Die Prinzessin war ganz hin und her gerissen zwischen diesen beiden Darbietungen, und in dieser Phase der Verwirrung trat der Dichter vor und sprach das Sonett, welches er für seine Prinzessin gedichtet hatte. Als er geendet hatte, schlug der Barde in die Saiten seiner Laute und sang die beste Ballade, die jemals einem Menschen zu Ohr gekommen war. Der Tischler überreichte ein feines Schnitzwerk, mit vielen kleinen, liebevollen Details und schließlich zeigte der Bäcker seinen essbaren Schwan, aus den allerfeinsten Zutaten gemacht. Lily wusste gar nicht mehr, wo ihr der Kopf stand, all diese Männer hatten ihr etwas so persönliches geschenkt, sie zweifelte bei keinem an seiner starken Liebe.

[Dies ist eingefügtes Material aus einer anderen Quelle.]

(** A read replica's round never touches a dated peer: whatever it holds, its comparison
    leaves the peer's map, membership, acknowledgements, clock and gossip contacts as they were, so
    that a read replica can neither write nor hold back the collection of a tombstone. *)
Theorem read_replica_never_gates (e : Eng) (tree : gmap K St) peer now meanwhile e' :
  receive_payload e (rr_round_payload encode initial_ranges framing tree) peer now meanwhile = Some e' →
  en_replica e' = en_replica e ∧ en_clock e' = en_clock e ∧ en_peers e' = en_peers e.
Proof.
  set (ms := (StateFingerprint <$> initial_ranges tree) ++ (if selective_recovery framing then [Reserved6 SELECTIVE_RECOVERY_CAPABILITY] else []) : list Msg).
  assert (Hp : rr_round_payload encode initial_ranges framing tree = concat (encode <$> ms)).
  { unfold rr_round_payload, ms, append_capability, encoded_capability. rewrite fmap_app, concat_app, <- list_fmap_compose. f_equal.
    destruct (selective_recovery framing); [|done]. cbn. by rewrite app_nil_r. }
  rewrite Hp. apply value_only_harmless. apply Forall_app. split; [by apply Forall_fmap, Forall_true|]. destruct (selective_recovery framing); by repeat constructor.
Qed.
End value_only.

(** ** A concrete read replica *)

#[local] Existing Instances small_lww small_state toy_mac toy_aead.

Definition small_reader : ReadReplicaMap (K := N) (St := bool) (P := N) (R := unit) (Net := N) :=
  {| rr_tree := ∅; rr_net := 1%N; rr_rng := tt; rr_peers := ∅; rr_replay := ReplayFilter.filter_new (seconds 30) false;
     rr_reassembler := for_identity demo_limits; rr_send := send_start [Ok 5%N; Ok 5%N]; rr_round := 0; rr_last_round_at := None |}.

Definition small_states_datagram : list byte :=
  seal Disabled [] 0 0 (write_complete (concat (small_encode <$> [StateUpdate (1%N, true); EntryUpdate (1, 9)%N; StateUpdate (2%N, false)]))).

Notation small_read := (ReadReplica.rr_recv_datagram pad32 (λ q, q) demo_nonce small_encode small_deserialize small_round Disabled demo_framing 4).

(** An empty read replica and a peer that holds a tombstone and a value. *)
Lemma read_replica_mirrors_witness : ∃ rr, small_read small_reader small_states_datagram (7%N, 1%N) 0 0 = Some rr ∧
  rr_tree rr = {[1%N := true; 2%N := false]}.
Proof.
  destruct (small_read small_reader small_states_datagram (7%N, 1%N) 0 0) as [rr|] eqn:Hr; [|vm_compute in Hr; discriminate].
  exists rr. split; [done|].
  destruct (read_replica_mirrors (E := N) (P := N) (Net := N) pad32 (λ q, q) demo_nonce small_encode small_deserialize (λ _, [tt]) small_round
    (λ rng net, (11%N, rng)) Disabled demo_framing 4 1 demo_framing_book ltac:(vm_compute; reflexivity) (λ _, eq_refl) pad32_length
    small_reader [(1%N, true); (2%N, false)] rr) as (_ & _ & _ & Hm).
  - constructor; [apply wf_for_identity, demo_limits_ok|intros ? ? ?; discriminate|apply book_ok_empty|constructor].
  - assert (Hu : [(1%N, true); (2%N, false)] = [] ++ datagram_updates pad32 small_deserialize Disabled demo_framing 4 small_reader
      small_states_datagram (7%N, 1%N) 0 0) by (vm_compute; reflexivity).
    rewrite Hu. eapply read_datagram; [apply read_start|exact Hr].
  - apply Hm.
    + intros k s. rewrite !elem_of_cons. intros [[= -> ->]|[[= -> ->]|?%not_elem_of_nil]]; done.
    + intros k. destruct (decide (k = 1%N)) as [->|]; [right; exists true; left|].
      destruct (decide (k = 2%N)) as [->|]; [right; exists false; right; left|]. left. cbn [rr_tree small_reader].
      by rewrite lookup_empty, lookup_insert_ne, lookup_singleton_ne by done.
Defined.

Lemma read_replica_never_gates_witness : ∃ e',
  Engine.receive_payload pad32 (λ q, q) demo_nonce small_encode small_deserialize small_range small_states small_round small_round
    (λ _, small_fp) Disabled demo_framing 4 1 (seconds 1) small_engine (rr_round_payload small_encode (λ _, [tt]) demo_framing ∅) (7%N, 1%N) 0 id = Some e' ∧
  en_replica e' = small_replica.
Proof.
  destruct (Engine.receive_payload pad32 (λ q, q) demo_nonce small_encode small_deserialize small_range small_states small_round small_round
    (λ _, small_fp) Disabled demo_framing 4 1 (seconds 1) small_engine (rr_round_payload small_encode (λ _, [tt]) demo_framing ∅) (7%N, 1%N) 0 id)
    as [e'|] eqn:Hr; [|vm_compute in Hr; discriminate]. exists e'. split; [done|].
  exact (proj1 (read_replica_never_gates (P := N) pad32 (λ q, q) demo_nonce small_encode small_deserialize small_range small_states small_round small_round
    (λ _, small_fp) (λ _, [tt]) Disabled demo_framing 4 1 (seconds 1) small_roundtrip eq_refl small_engine ∅ (7%N, 1%N) 0 id e' Hr)).
Defined.
(* ===== verification/SignedNetworkProps.v ===== *)
(** * What the signed exchange guarantees

    Only a signed, routed, complete message of a provisioned authority or member touches the causal
    state; a tick stays within its frame budget and sends only along confirmed routes; and ticks
    visit every entry. *)
From stdpp Require Import gmap list sorting.
From Stdlib Require Import NArith.
From Stdlib.Strings Require Import Byte.
From S2P Require Import Prelude Bytes Replay Auth Framing Reassembly Missing Peer Routes RecoveryBook FramedSend FramedSendProps.
From S2P Require Import ReassemblyProps Journal SignedCausal SignedCausalProps Startup SignedNetwork.

Section props.
Context {K V S E C A B : Type} `{Countable K} `{Lww V S E C} `{!Persistence K E PeerId B} `{!RustOrd K} `{EqDecision A}.
Context `{Ed25519, Mac, Aead}.
Context (blake3_hash : list byte → id32) (nonce challenge : N → list byte) (wall : N → N).
Context (serialize : SignedMessage K E → result (list byte) IoError) (deserialize : list byte → option (SignedMessage K E)).
Notation Node := (SignedNode (K := K) (E := E) (C := C) (A := A) (B := B)).
Notation Act := (Act (K := K) (E := E) (C := C) (A := A) (B := B)).
Notation node_receive := (node_receive blake3_hash nonce challenge wall serialize deserialize).
Notation reconcile := (reconcile blake3_hash nonce wall serialize).
Notation send_encoded := (send_encoded blake3_hash nonce wall).
Notation routed_frame := (routed_frame nonce wall).
Implicit Types (n : Node).
#[local] Existing Instances Act_ret Act_bind.

(** ** Sending leaves the replica alone *)

(** [post m P]: whenever [m] returns, [P] relates the states and its answer. *)
Definition post {X} (m : Act X) (P : Node → Node → result X IoError → Prop) : Prop :=
  ∀ n n' res, m n = Some (n', res) → P n n' res.

Definition same_replica (n n' : Node) : Prop := (sn_replica n', sn_next_peer_index n') = (sn_replica n, sn_next_peer_index n).
Definition keeps {X} (m : Act X) : Prop := post m (λ n n' _, same_replica n n').

Lemma keeps_ret {X} (x : X) : keeps (mret x).
Proof. by intros n n' res [= <- <-]. Qed.
Lemma keeps_fail {X} e : keeps (fail e : Act X).
Proof. by intros n n' res [= <- <-]. Qed.
Lemma keeps_gets {X} (f : Node → X) : keeps (gets f).
Proof. by intros n n' res [= <- <-]. Qed.
Lemma keeps_bind {X Y} (m : Act X) (k : X → Act Y) : keeps m → (∀ x, keeps (k x)) → keeps (m ≫= k).
Proof.
  intros Hm Hk n n' res. unfold mbind, Act_bind. intros ([n1 [x|e]] & Hm1%Hm & Hs)%bind_Some; [|by injection Hs as <- <-].
  apply Hk in Hs. unfold same_replica in *. congruence.
Qed.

Dann trat der jüngste Sohn vor. Er ging zum Thron beugte sich hinab und gab der Prinzessin einen innigen Kuss mitten auf den Mund. Dem ganzen Hof stockte der Atem ob dieser Unverfrorenheit. Selbst die Wachen waren einen Moment wie gelähmt, bevor sie sich ihrer Pflicht entsannen und den Jungen wegzerrten. Er jedoch hob an zu sprechen: 'Diesen Kuss habe ich schon vor langer Zeit mit meinem ganzen Herzen erschaffen. Doch niemals habe ich jemanden gefunden, der es wert gewesen wäre ihn zu empfangen und so bewahrte ich ihn lange auf. Nun soll er Euch gehören.'
Nun trat eine gewisse Änderung bei der Prinzessin ein. Der Dichter hätte vielleicht gesagt, auf ihren Wangen erblühten Rosen, doch ich bin nur ein prosaischer Geschichtenerzähler, zudem auch noch ein alter Drache, deshalb kann ich nur beschreiben was geschah: Lily errötete. Das lag daran, dass sie niemals zuvor einen so liebevollen Kuss auf den Mund bekommen hatte. Dies war das erste Mal, dass sie den Geschmack fremder Lippen genoss, und ihr verschlug es die Sprache. Zum Glück bemerkte der König ihre Gefühlsregungen, also bedeutete er den Wachen mit einem Wink, den Deliquienten loszulassen.
So wurde eine Tragödie verhindert, und nichts stand einer Hochzeit im Wege. Der junge Bauernsohn bekam das Leben für das er geboren wurde, als Gatte der Prinzessin brauchte er sich nie um seinen Lebensunterhalt zu sorgen. Ein rauschendes Fest wurde gefeiert, bei dem seine Brüder einen Großteil der Unterhaltung beisteuerten. Die Hochzeit war ein voller Erfolg, auch wenn böse Zungen im Nachhinein munkelten, die Prinzessin hätte nicht nur von den Törtchen des schönen Bäckerjungen gekostet.
Rex baute für die beiden ein eigenes Schloss, und wenn sie nicht gestorben sind, dann ...
Übrigens liefen nach der Hochzeit nicht mehr so viele mordlustige Menschen frei herum, so dass man auch als Drache wieder etwas ruhiger schlafen konnte.